By default, the finding hotspots routine will be called after diffReps finishes
detecting differential sites. It will try to identify hotspots from the
differential list just generated. The routine can also be used separately. For
example, if you have two differential lists named diff.h3k4me3.txt and
diff.polII.txt, you can look for hotspots that represent the interaction between
H3K4me3 and Pol II using command like:
findHotspots.pl -d diff.h3k4me3.txt diff.polII.txt -o hotspot_k4.pol2.txt
will generate a hotspots list in "hotspot_k4.pol2.txt" file.
EXAMPLES
diffReps requires input of BED files for ChIP-seq alignments for both treatment
and control groups. BED files can be converted from any alignment format, such
as BAM(Tip: you can use BedTools for this). An example of using diffReps for
differential analysis is as follows
diffReps.pl -tr C1.bed C2.bed C3.bed -co S1.bed S2.bed S3.bed -gn mm9 \
-re diff.nb.txt -me nb
The output will be in diff.nb.txt file.
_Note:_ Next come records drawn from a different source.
(** X19. A window message changes nothing but the steps; a message without
    data, of another type or of another session changes nothing at all;
    an accepted one adds at most one step, removes none, and leaves every
    step but the last as it was. *)
Theorem onMsg_touches_only_the_last_step
  (session : string) (d : option Builder.Message) (prev : TestDef.t) :
  let next := Builder.onMsg session d prev in
  TestDef.name next = TestDef.name prev
  /\ TestDef.description next = TestDef.description prev
  /\ TestDef.baseUrl next = TestDef.baseUrl prev
  /\ TestDef.tolerate next = TestDef.tolerate prev
  /\ (List.length (TestDef.steps prev) <= List.length (TestDef.steps next)
      <= List.length (TestDef.steps prev) + 1)%nat
  /\ take (List.length (TestDef.steps prev) - 1) (TestDef.steps next)
     = take (List.length (TestDef.steps prev) - 1) (TestDef.steps prev)
  /\ (forall m, d = Some m ->
        Builder.type m <> "wt-recorder" \/ Builder.sessionId m <> session ->
        next = prev).
Proof.
  assert (Hforeign : forall m,
            Builder.type m <> "wt-recorder" \/ Builder.sessionId m <> session ->
            negb (String.eqb (Builder.type m) "wt-recorder")
            || negb (String.eqb (Builder.sessionId m) session) = true).
  { intros m [H|H]; apply String.eqb_neq in H; rewrite H; simpl;
      [reflexivity | apply orb_true_r]. }
  unfold Builder.onMsg.
  destruct d as [m|].
  2:{ simpl. repeat split; lia. }
  destruct (negb (String.eqb (Builder.type m) "wt-recorder")
            || negb (String.eqb (Builder.sessionId m) session)) eqn:E.
  { simpl. repeat split; lia. }
  simpl.
  do 4 (split; [reflexivity|]).
  destruct (recordedSteps_shape (Builder.payload m) (TestDef.steps prev))
    as [Hsame|[[x Hadd]|(l & y & x & Hl & Hset)]].
  - rewrite Hsame. split; [lia|]. split; [reflexivity|].
    intros m' Hm' Hf. inversion Hm'. subst m'.
    rewrite (Hforeign m Hf) in E. discriminate.
  - rewrite Hadd, length_app. simpl. split; [lia|]. split.
    + rewrite take_app_le by lia. reflexivity.
    + intros m' Hm' Hf. inversion Hm'. subst m'.
      rewrite (Hforeign m Hf) in E. discriminate.
  - rewrite Hset, Hl, !length_app. simpl. split; [lia|]. split.
    + replace (List.length l + 1 - 1)%nat with (List.length l) by lia.
      now rewrite !take_app_length.
    + intros m' Hm' Hf. inversion Hm'. subst m'.
      rewrite (Hforeign m Hf) in E. discriminate.
Qed.

Lemma typed_after (selector text : string) (l : list Step) (y : Step) :
  Builder.recordedSteps (Builder.typed selector text) (l ++ [y])
  = match y with
    | TypeStep selector' _ pressEnter =>
        if String.eqb selector' selector
        then l ++ [TypeStep selector' text pressEnter]
        else (l ++ [y]) ++ [TypeStep selector text None]
    | _ => (l ++ [y]) ++ [TypeStep selector text None]
    end.
Proof.
  cbn [Builder.recordedSteps]. rewrite last_snoc.
  destruct y; try reflexivity.
  destruct (String.eqb _ selector); [apply setLast_snoc | reflexivity].
Qed.

(** X20. Typing twice into the same field keeps one type step with the last
    value: the first of two consecutive values for one selector is
    forgotten. *)
Theorem typing_keeps_the_last_value
  (selector text1 text2 : string) (steps : list Step) :
  Builder.recordedSteps (Builder.typed selector text2)
    (Builder.recordedSteps (Builder.typed selector text1) steps)
  = Builder.recordedSteps (Builder.typed selector text2) steps.
Proof.
  destruct steps as [|y l _] using rev_ind.
  - simpl. rewrite String.eqb_refl. reflexivity.
  - rewrite (typed_after selector text1), (typed_after selector text2).
    destruct y as [u p|s0|selector0 text0 pe0|s0 t0|s0 st0 tm0|s0 tm0
                  |s0 t0 tm0|ms|nm];
      try (rewrite typed_after, String.eqb_refl; reflexivity).
    destruct (String.eqb selector0 selector) eqn:E.
    + rewrite typed_after, E. reflexivity.
    + rewrite typed_after, String.eqb_refl. reflexivity.
Qed.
By default, a sliding window of 1kbp is
used with a moving step size of 100bp. There are other parameters that can be
tuned for your data. Just type diffReps.pl in command console without specifying
any arguments and hit Enter, you will see a usage summary.
RUNNING TIME
The running time of diffReps totally depends on data and parameter settings. It
can vary wildly between 30min and 10h. The most influential parameters on
running time are window size and step size. The smaller the window size, the
longer the running time which scales linearly.